血瘀证兔模型血管内皮细胞培养的形态结构改变初探*
作者:陈云波 王 奇 王培训 程淑意 赖世隆 叶正中
单位:陈云波 王 奇 王培训 程淑意 赖世隆(广州中医药大学 广州 510405);叶正中(广州医学院电镜室 广州 510180)

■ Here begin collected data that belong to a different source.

Lemma markdownText_contained value : contained (markdownText value).
Proof.
  unfold markdownText. cbn [foldl markers]. set (v := replace_byte 96 _ _). clearbody v. split.
  - unfold one_line. match goal with |- str_all _ (trim_space ?x) = true => destruct (trim_space_infix x) as (a & b & H); assert (str_all not_newline x = true) as Hx end.
    + apply replace_byte_all; [lia|done|]. apply replace_byte_all; [lia|done|]. apply str_all_true.
      intros c. unfold not_newline. destruct (byte_val c =? 10), (byte_val c =? 13); done.
    + rewrite H, !str_all_app in Hx. by apply andb_true_iff in Hx as [_ [? _]%andb_true_iff].
  - destruct (contains _ "**") eqn:Hb; [|done].
    eapply contains_infix in Hb; [|apply trim_space_infix]. rewrite (escaped_no_bold _ false) in Hb; [done|].
    do 8 (apply escaped_replace; [lia|lia|lia|done|]). apply escape_stars.
Qed.

Lemma markdownText_line value : one_line (markdownText value) = true.
Proof. apply markdownText_contained. Qed.

Lemma one_line_app s t : one_line (s +:+ t) = one_line s && one_line t.
Proof. apply str_all_app. Qed.

Lemma code_line value : one_line (code value) = true.
Proof. unfold code. by rewrite !one_line_app, markdownText_line. Qed.

Lemma join_line sep l : one_line sep = true -> Forall (fun s => one_line s = true) l -> one_line (join sep l) = true.
Proof.
  intros Hs. induction 1 as [|s l Hl Hall IH]; [done|]. cbn [join]. destruct l as [|t l]; [done|].
  by rewrite !one_line_app, Hl, Hs, IH.
Qed.

Lemma evidenceReferences_line refs : one_line (evidenceReferences refs) = true.
Proof.
  unfold evidenceReferences. destruct refs as [|ref refs]; [done|].
  rewrite !one_line_app, join_line; [done|done|]. apply Forall_forall. intros s. rewrite list_elem_of_fmap.
  intros (x & -> & _). apply code_line.
Qed.

Lemma pretty_N_go_line x s : one_line s = true -> one_line (pretty_N_go x s) = true.
Proof.
  revert s. induction (N.lt_wf_0 x) as [x _ IH]. intros s Hs. destruct (decide (0 < x)%N) as [Hx|Hx].
  - rewrite pretty_N_go_step by done. apply IH; [by apply N.div_lt|]. unfold one_line in *. cbn [str_all].
    rewrite Hs, andb_true_r. unfold pretty_N_char. by repeat case_match.
  - assert (x = 0%N) as -> by lia. done.
Qed.

Lemma itoa_line z : one_line (itoa z) = true.
Proof.
  assert (forall n, one_line (pretty (N.pos n)) = true) as H.
  { intros n. unfold pretty, pretty_N. case_decide; [done|]. by apply pretty_N_go_line. }
  unfold itoa, pretty, pretty_Z. destruct z as [|n|n]; [done|apply H|]. 
  change (one_line ("-" +:+ pretty (N.pos n)) = true). by rewrite one_line_app, H.
Qed.

Lemma pad_line n z : one_line (pad n z) = true.
Proof.
  unfold pad. rewrite one_line_app, itoa_line, andb_true_r. by induction (n - _)%nat as [|k IH].
Qed.

Lemma rfc3339_seconds_line t : one_line (rfc3339_seconds t) = true.
Proof.
  unfold rfc3339_seconds, CanonicalTime. destruct (civil _) as [[y m] d]. rewrite !one_line_app, !pad_line.
  replace ((t - t `mod` second) `mod` second) with 0; [done|].
  rewrite (Z.mod_eq t second) by done. replace (t - (t - second * (t / second))) with (t / second * second) by lia.
  by rewrite Z.mod_mul.
Qed.

(** ** The document line by line *)

Definition heading : string := "## InvestigationRequest: ".
Definition rootCause : string := "- Root cause: **".

(** The lines that open the part on a request or state its root cause. *)
Definition landmark (line : string) : bool := has_prefix line heading || has_prefix line rootCause.

(** [s] is made of whole lines, [marks] its landmarks in order. *)
Definition lined (s : string) (marks : list string) : Prop :=
  exists ls, s = unlines ls /\ Forall (fun l => one_line l = true) ls /\ List.filter landmark ls = marks.

Lemma lined_split s marks : lined s marks -> List.filter landmark (split_lines s) = marks.
Proof. intros (ls & -> & Hl & Hm). by rewrite split_unlines. Qed.

Lemma lined_nil : lined "" [].
Proof. by exists []. Qed.

Lemma lined_app s t m n : lined s m -> lined t n -> lined (s +:+ t) (m ++ n).
Proof.
  intros (l1 & -> & H1 & <-) (l2 & -> & H2 & <-). exists (l1 ++ l2). split; [|split].
  - unfold unlines. clear. induction l1 as [|l l1 IH]; [done|].
    change ((((l +:+ line_feed) +:+ unlines l1) +:+ unlines l2) = (l +:+ line_feed) +:+ unlines (l1 ++ l2)).
    rewrite <- append_assoc. f_equal. exact IH.
  - by apply Forall_app.
  - apply List.filter_app.
Qed.

Lemma lined_concat {A} (f : A -> string) (marks : A -> list string) l :
  (forall x, lined (f x) (marks x)) -> lined (str_concat (map f l)) (flat_map marks l).
Proof.
  intros Hf. induction l as [|x l IH]; [apply lined_nil|]. by apply (lined_app (f x) (str_concat (map f l))).
Qed.

Lemma lined_concat_nil {A} (f : A -> string) l : (forall x, lined (f x) []) -> lined (str_concat (map f l)) [].
Proof. intros Hf. replace [] with (flat_map (fun _ : A => @nil string) l) by (by induction l). by apply lined_concat. Qed.

(** The line begun with [p], and the rest [s]. *)
Lemma lined_line p s marks m :
  one_line p = true -> (if landmark p then [p] else []) = m -> lined s marks -> lined (p +:+ line_feed +:+ s) (m ++ marks).
Proof.
  intros Hp Hm Hs. rewrite append_assoc. apply lined_app; [|done]. exists [p].
  split; [by rewrite <- (append_empty_r (p +:+ line_feed))|]. split; [by repeat constructor|]. exact Hm.
Qed.

Lemma lined_last p m : one_line p = true -> (if landmark p then [p] else []) = m -> lined (p +:+ line_feed) m.
Proof. intros Hp Hm. rewrite <- (append_empty_r line_feed), <- (app_nil_r m). by apply lined_line; [..|apply lined_nil]. Qed.

#[local] Hint Rewrite one_line_app markdownText_line code_line evidenceReferences_line rfc3339_seconds_line : line_rw.

Ltac solve_line := autorewrite with line_rw; repeat (case_match; autorewrite with line_rw); done.

(** Takes the next line of the goal off. *)
Ltac next_line :=
  lazymatch goal with
  | |- lined (line_feed +:+ ?s) _ => change (line_feed +:+ s) with ("" +:+ line_feed +:+ s); apply (lined_line "" s _ []); [done|done|]
  | |- lined line_feed _ => apply (lined_last "" []); done
  | |- lined (?p +:+ line_feed +:+ ?s) _ => apply (lined_line p s _ []); [solve_line|reflexivity|]
  | |- lined (?p +:+ line_feed) _ => apply (lined_last p []); [solve_line|reflexivity]
  | |- lined (?p +:+ ?x +:+ ?s) _ => rewrite (append_assoc p x s); next_line
  end.

Lemma writeEvidenceRef_lined ref : lined (writeEvidenceRef ref) [].
Proof. unfold writeEvidenceRef. next_line. Qed.

Lemma writeClaim_lined claim : lined (writeClaim claim) [].
Proof. unfold writeClaim. next_line. Qed.

Lemma writeSignalLine_lined s : lined (writeSignalLine s) [].
Proof. unfold writeSignalLine. next_line. Qed.

(** A line that begins with a text of the resource does not state a root cause. *)
Definition tail_of_line (t : string) : Prop := t = "" \/ has_prefix t " —" = true \/ has_prefix t " (" = true.

Lemma has_prefix_split e t p :
  has_prefix (e +:+ t) p = true ->
  has_prefix e p = true \/ exists k, (k < String.length p)%nat /\ has_prefix t (str_drop k p) = true.
Proof.
  revert e. induction p as [|c p IH]; intros e; [left; by destruct e|]. destruct e as [|d e].
  - intros H. right. exists 0%nat. split; [cbn; lia|]. exact H.
  - intros [Hc H]%andb_true_iff. apply Ascii.eqb_eq in Hc as ->. destruct (IH e H) as [He|(k & Hk & Ht)].
    + left. cbn [has_prefix]. by rewrite Ascii.eqb_refl.
    + right. exists (S k). split; [cbn; lia|done].
Qed.

Lemma tail_not_root_cause t k :
  tail_of_line t -> (k < 14)%nat -> has_prefix t (str_drop k "Root cause: **") = false.
Proof.
  intros [->|[(b & ->)%has_prefix_spec|(b & ->)%has_prefix_spec]] Hk;
    do 14 (destruct k as [|k]; [reflexivity|]); lia.
Qed.

Lemma quiet_not_landmark e t : contains e "**" = false -> tail_of_line t -> landmark ("- " +:+ e +:+ t) = false.
Proof.
  intros He Ht. unfold landmark. apply orb_false_iff. split; [done|]. unfold rootCause.
  destruct (has_prefix ("- " +:+ e +:+ t) "- Root cause: **") eqn:Hp; [|done].
  assert (has_prefix (e +:+ t) "Root cause: **" = true) as [H|(k & Hk & H)]%has_prefix_split by exact Hp.
  - apply has_prefix_spec in H as [b ->]. assert (contains ("Root cause: **" +:+ b) "**" = true) as Hc.
    { apply contains_spec. by exists "Root cause: ", b. }
    congruence.
  - by rewrite tail_not_root_cause in H.
Qed.

Lemma evidenceReferences_tail refs : tail_of_line (evidenceReferences refs).
Proof. unfold evidenceReferences. destruct refs as [|ref refs]; [by left|]. right. right. apply (has_prefix_app " ("). Qed.

Lemma writeHypothesis_lined h : lined (writeHypothesis h) [].
Proof.
  unfold writeHypothesis. set (t := (if ah_Disposition h == "" then "" else _)).
  rewrite !append_assoc. apply lined_last; [subst t; solve_line|].
  rewrite <- !append_assoc, quiet_not_landmark; [done|apply markdownText_contained|].
  subst t. destruct (_ == _); [apply evidenceReferences_tail|]. right. left. apply (has_prefix_app " —").
Qed.

Lemma hypothesis_lined text : lined ("- " +:+ markdownText text +:+ line_feed) [].
Proof.
  rewrite append_assoc. apply lined_last; [solve_line|].
  rewrite <- (append_empty_r (markdownText text)), quiet_not_landmark; [done|apply markdownText_contained|by left].
Qed.

Lemma writeMissing_lined missing seen : lined (writeMissing missing seen).1 [].
Proof.
  revert seen. induction missing as [|m missing IH]; intros seen; [apply lined_nil|]. cbn [writeMissing].
  set (line := trim_space _). destruct (_ || _); [apply IH|]. specialize (IH (line :: seen)).
  destruct (writeMissing missing (line :: seen)) as [text seen']. cbn [fst] in *. next_line. exact IH.
Qed.

Lemma writeIncomplete_lined checks seen : lined (writeIncomplete checks seen).1 [].
Proof.
  revert seen. induction checks as [|check checks IH]; intros seen; [apply lined_nil|]. cbn [writeIncomplete].
  destruct (mem_str _ _); [apply IH|]. specialize (IH (check :: seen)).
  destruct (writeIncomplete checks (check :: seen)) as [text seen']. cbn [fst] in *. next_line. exact IH.
Qed.

(** Takes the next part of the goal off, by what it is known to be made of. *)
Ltac next_part := apply (lined_app _ _ [] _).

Lemma writeEvidenceGapsMarkdown_lined request : lined (writeEvidenceGapsMarkdown request) [].
Proof.
  unfold writeEvidenceGapsMarkdown. set (status := ir_Status request).
  assert (forall seen, lined (match ist_Failure status with
    | Some f => ("- Collection stopped: " +:+ code (if_Code f) +:+ line_feed, [if_Code f])
    | None => ("", seen)
    end).1 []) as Hf by (intros seen; destruct (ist_Failure status); [cbn [fst]; next_line|apply lined_nil]).
  specialize (Hf []). destruct (match ist_Failure status with Some _ => _ | None => _ end) as [failure seen]. 
  set (coverage := match ist_EvidenceCoverage status with Some c => if ecv_Profile c == "" then _ else _ | None => _ end).
  assert (lined coverage.1 []) as Hc.
  { subst coverage. destruct (ist_EvidenceCoverage status) as [c|]; [|apply lined_nil].
    destruct (_ == _); [apply lined_nil|]. cbn [fst]. next_line. apply lined_concat_nil. intros check. next_line. }
  destruct coverage as [completed seen1].
  pose proof (writeMissing_lined (ist_MissingEvidence status) seen1) as Hm.
  destruct (writeMissing _ _) as [missing seen2].
  set (rest := match ist_EvidenceCoverage status with Some c => writeIncomplete _ _ | None => _ end).
  assert (lined rest.1 []) as Hi.
  { subst rest. destruct (ist_EvidenceCoverage status); [apply writeIncomplete_lined|apply lined_nil]. }
  destruct rest as [incomplete seen3]. cbn [fst] in *. do 2 next_line. do 4 (next_part; [done|]). next_part.
  { apply lined_concat_nil. intros reason. next_line. }
  next_part; [destruct (_ && _); [next_line|apply lined_nil]|next_line].
Qed.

关键词:血瘀/病理生理学;血管内皮细胞;细胞培养;疾病模型;动物
中国中医基础医学杂志990506 摘 要 目的 探讨血瘀证兔模型血管内皮细胞培养的形态结构改变及建立血瘀证细胞损伤模型的可行性。方法 从兔血瘀证模型直接取材主动脉,进行内皮细胞培养,通过光镜与电镜观察原代和传代培养的内皮细胞形态结构。结果 造型兔原代培养的内皮细胞融合后,光镜下发现呈多角形镶嵌状紧密排列,细胞质中可见有暗色颗粒,极少数细胞形状巨大及混杂有一定数量的平滑肌细胞。电镜检查发现胞体内饮液泡数量增多,少数细胞核形状扭曲,线粒体结构肿胀欠清晰,内质网扩张呈空泡状。且造型兔细胞生长较缓慢,至融合状态的时间较正常兔长。结论 提示造型兔原代培养的血管内皮细胞出现病理性损伤,为建立血瘀证的细胞损伤模型提供了部分实验依据。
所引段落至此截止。